=== Brief ===
Scan the entries for lines with "VInt" and say how many there are, with nothing more.

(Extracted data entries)
Lemma reverse_model_fails_at model args k node bt rt e :
  rev (execution_list_of model args) !! k = Some node ->
  reverse_walk Add Project Clip forward_value k model args = inr (bt, rt) ->
  reverse_node Add Project Clip (stop_of args)
    (clip_all_reversed_tensors_arg args) (project_bottleneck_tensors_arg args)
    bt model
    (initialize_reverse_mappings model (reverse_mappings args)
       (default_reverse_mapping args) (layers_of model args))
    (length (execution_list_of model args)
     - num_input_layers (execution_list_of model args))
    k node rt = inl e ->
  reverse_model Add Project Clip forward_value model args = inl e.
Proof.
  intros Hk Hw Hnode.
  unfold reverse_model, reverse_walk, execution_list_of, layers_of in *.
  destruct (trace_of model args) as [[layers execution_list] outputs].
  cbn [fst snd] in *.
  destruct (is_True _); [done|].
  destruct (bottleneck_tensors_of model args) as [e0|bt0]; cbn [bind] in *;
    [done|].
  destruct (add_reversed_tensors _ _ _ _ _) as [e0|rt0]; cbn [bind] in *;
    [done|].
  destruct (reverse_nodes_from _ _ _ _ _ _ _ _ _ _ _ (take k _) rt0)
    as [e0|rt1] eqn:E; cbn [bind] in *; [done|].
  injection Hw as <- <-.
  rewrite take_ge by by rewrite length_rev.
  rewrite <- (take_drop_middle _ _ _ Hk).
  rewrite reverse_nodes_from_app, E. cbn [bind reverse_nodes_from].
  assert (0 + length (take k (rev execution_list)) = k) as ->.
  { apply lookup_lt_Some in Hk. rewrite length_take. lia. }
  by rewrite Hnode.
Qed.

(** A network met in the execution list makes [reverse_model] fail with
    the exception of line 1203, as soon as the walk reaches it and whether
    its output tensors received contributions or not. *)
Theorem network_in_execution_list_fails model args k l Xs Ys bt rt :
  rev (execution_list_of model args) !! k = Some (l, Xs, Ys) ->
  reverse_walk Add Project Clip forward_value k model args = inr (bt, rt) ->
  layer_class l = Network ->
  reverse_model Add Project Clip forward_value model args
  = inl (Exception network_msg).
Proof.
  intros Hk Hw Hl. eapply reverse_model_fails_at; [exact Hk | exact Hw |].
  unfold reverse_node. by rewrite Hl.
Qed.

Lemma initialize_reverse_mappings_None model
    (rm : Layer -> option (MetaMapping V)) (d : option (ReverseMapping V))
    (layers : list Layer) (l : Layer) :
  l ∉ layers -> initialize_reverse_mappings model rm d layers !! l = None.
Proof.
  unfold initialize_reverse_mappings.
  enough (forall m : gmap Layer (option (ReverseMapping V)),
             l ∉ layers -> m !! l = None ->
             fold_left
               (fun m layer =>
                  <[layer := initialize_reverse_mapping model rm d layer]> m)
               layers m !! l = None) as H.
  { intros Hl. apply H; [done | apply lookup_empty]. }
  induction layers as [|l0 layers IH]; intros m Hl Hm; cbn [fold_left]; [done|].
  apply not_elem_of_cons in Hl as [Hne Hl].
  apply IH; [done|]. by rewrite lookup_insert_ne.
Qed.

(** A node whose layer is not in the list of layers of the execution trace
    makes [reverse_model] fail with [KeyError] for this layer, when the walk
    reaches it with contributions for all its output tensors. *)
Theorem unknown_layer_fails model args k l Xs Ys bt rt :
  rev (execution_list_of model args) !! k = Some (l, Xs, Ys) ->
  reverse_walk Add Project Clip forward_value k model args = inr (bt, rt) ->
  layer_class l = Primitive ->
  l ∉ layers_of model args ->
  Forall (fun y => is_Some (rt !! y)) Ys ->
  reverse_model Add Project Clip forward_value model args
  = inl (KeyError_layer l).
Proof.
  intros Hk Hw Hprim Hl HYs.
  pose proof (reverse_walk_good _ _ _ _ _ _ _ _ _ Hw) as Hgood.
  eapply reverse_model_fails_at; [exact Hk | exact Hw |].
  unfold reverse_node. rewrite Hprim.
  assert (forallb (fun ys => bool_decide (is_Some (rt !! ys))) Ys = true) as ->.
  { apply forallb_forall. intros y Hy. apply bool_decide_eq_true.
    rewrite Forall_forall in HYs. by apply HYs, list_elem_of_In. }
  cbn [negb].
  destruct (get_reversed_tensors_succeeds Add Project Clip
              (clip_all_reversed_tensors_arg args)
              (project_bottleneck_tensors_arg args) bt (stop_of args)
              Ys rt Hgood HYs) as (vs & rt2 & ->).
  cbn [bind fst snd].
  by rewrite initialize_reverse_mappings_None.
Qed.
Definition BOOKING_STATUS_CONFIRMED := "CONFIRMED".
Definition BOOKING_STATUS_CANCELLED := "CANCELLED".

Definition MAX_SEATS_PER_BOOKING : nat := 5.
Definition DEFAULT_TOTAL_SEATS : Z := 40.
Definition DEFAULT_TICKET_PRICE : Z := 50.

Definition SEAT_ROWS : list string :=
  ["A"; "B"; "C"; "D"; "E"; "F"; "G"; "H"; "I"; "J"].
Definition LAST_ROW := "K".
Definition SEATS_PER_ROW : nat := 4.
Definition LAST_ROW_SEATS : nat := 5.

End Config.

(** ** The Python built-ins the code relies on *)

Module Py.

(** [x in xs] on a list of strings. *)
Definition str_in (x : string) (xs : list string) : bool :=
  existsb (String.eqb x) xs.

(** [xs.index(x)]: position of the first occurrence; [None] stands for the
    [ValueError] raised when there is none. *)
Fixpoint list_index (x : string) (xs : list string) : option nat :=
  match xs with
  | [] => None
  | y :: ys =>
      if String.eqb y x then Some 0
      else match list_index x ys with
           | Some i => Some (S i)
           | None => None
           end
  end.

(** [s.split('T')[0]]: the text before the first ['T'], all of [s] when it
    has none. *)
Fixpoint split_T_head (s : string) : string :=
  match s with
  | EmptyString => EmptyString
  | String c r => if Ascii.eqb c "T" then EmptyString
                  else String c (split_T_head r)
  end.

(** [c.lower()] on one byte of the UTF-8 text: the letters A..Z move to
    a..z, every other byte stays. *)
Definition lower_ascii (c : ascii) : ascii :=
  let n := nat_of_ascii c in
  if (65 <=? n) && (n <=? 90) then ascii_of_nat (n + 32) else c.

(** [s.lower()]. *)
Fixpoint lower (s : string) : string :=
  match s with
  | EmptyString => EmptyString
  | String c r => String (lower_ascii c) (lower r)
  end.

(** [str(n)] for a natural number, as used inside f-strings. *)
Definition str_of_nat (n : nat) : string :=
  NilEmpty.string_of_uint (Nat.to_uint n).

(** [range(1, n + 1)]. *)
Definition range1 (n : nat) : list nat := seq 1 n.

(** Python truthiness of [str or None]: [None] and [''] are falsy. *)
Definition truthy (s : option string) : bool :=
  match s with
  | None => false
  | Some t => negb (String.eqb t "")
  end.

(** Python exceptions as values: a call returns or raises. *)
Inductive outcome (A : Type) : Type :=
| Return (a : A)
| Raise (msg : string).
Arguments Return {A} a.
Arguments Raise {A} msg.

(** A [float]: the finite ones are the numbers [m * 2 ^ e]. *)
Inductive float : Type :=
| Finite (m e : Z)
| Infinite (negative : bool)
| NaN.

(** A value decoded from the JSON body of a request. *)
#[warnings="-register-all"] Inductive value : Type :=
| VNone
| VBool (b : bool)
| VInt (z : Z)
| VFloat (x : float)
| VStr (s : string)
| VList (items : list value)
| VDict (items : list (string * value)).

(** [bool(x)], the test made by [if], [not] and [all]. *)
Definition bool_ (x : value) : bool :=
  match x with
  | VNone => false
  | VBool b => b
  | VInt z => negb (Z.eqb z 0)
  | VFloat (Finite m _) => negb (Z.eqb m 0)
  | VFloat _ => true
  | VStr s => negb (String.eqb s "")
  | VList items => match items with [] => false | _ :: _ => true end
  | VDict items => match items with [] => false | _ :: _ => true end
  end.

Section Int.

(** [int(s)] for a text [s]: how Python reads a number in a text is not
    spelled out here. *)
Variable int_of_str : string -> outcome Z.

(** [int(x)]: a [float] is cut off towards zero; the message of [Raise]
    names the class of the exception. *)
Definition int_ (x : value) : outcome Z :=
  match x with
  | VInt z => Return z
  | VBool b => Return (if b then 1 else 0)%Z
  | VFloat (Finite m e) =>
      Return (if (0 <=? e)%Z then m * 2 ^ e else Z.quot m (2 ^ (- e)))%Z
  | VFloat (Infinite _) => Raise "OverflowError"
  | VFloat NaN => Raise "ValueError"
  | VStr s => int_of_str s
  | VNone | VList _ | VDict _ => Raise "TypeError"
  end.

End Int.

(** [d.get(k)] on a dictionary written [{key(x): x for x in xs}]: of the
    items with one key the last one stays. *)
Definition dict_get {V : Type} (k : string) (items : list (string * V))
  : option V :=
  match find (fun kv => String.eqb (fst kv) k) (rev items) with
  | Some kv => Some (snd kv)
  | None => None
  end.

(** Texts are kept as their UTF-8 bytes.  The white space of [str.strip()]
    is U+0009..000D, U+001C..0020, U+0085, U+00A0, U+1680, U+2000..200A,
    U+2028, U+2029, U+202F, U+205F and U+3000, of one, two or three
    bytes. *)
Definition is_space1 (c : ascii) : bool :=
  let n := nat_of_ascii c in
  ((9 <=? n) && (n <=? 13)) || ((28 <=? n) && (n <=? 32)).

Definition is_space2 (c1 c2 : ascii) : bool :=
  (nat_of_ascii c1 =? 194)
  && ((nat_of_ascii c2 =? 133) || (nat_of_ascii c2 =? 160)).

Definition is_space3 (c1 c2 c3 : ascii) : bool :=
  let n1 := nat_of_ascii c1 in
  let n2 := nat_of_ascii c2 in
  let n3 := nat_of_ascii c3 in
  ((n1 =? 225) && (n2 =? 154) && (n3 =? 128))
  || ((n1 =? 226) && (n2 =? 128)
      && (((128 <=? n3) && (n3 <=? 138)) || (n3 =? 168) || (n3 =? 169)
          || (n3 =? 175)))
  || ((n1 =? 226) && (n2 =? 129) && (n3 =? 159))
  || ((n1 =? 227) && (n2 =? 128) && (n3 =? 128)).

=== Output for this task ===
3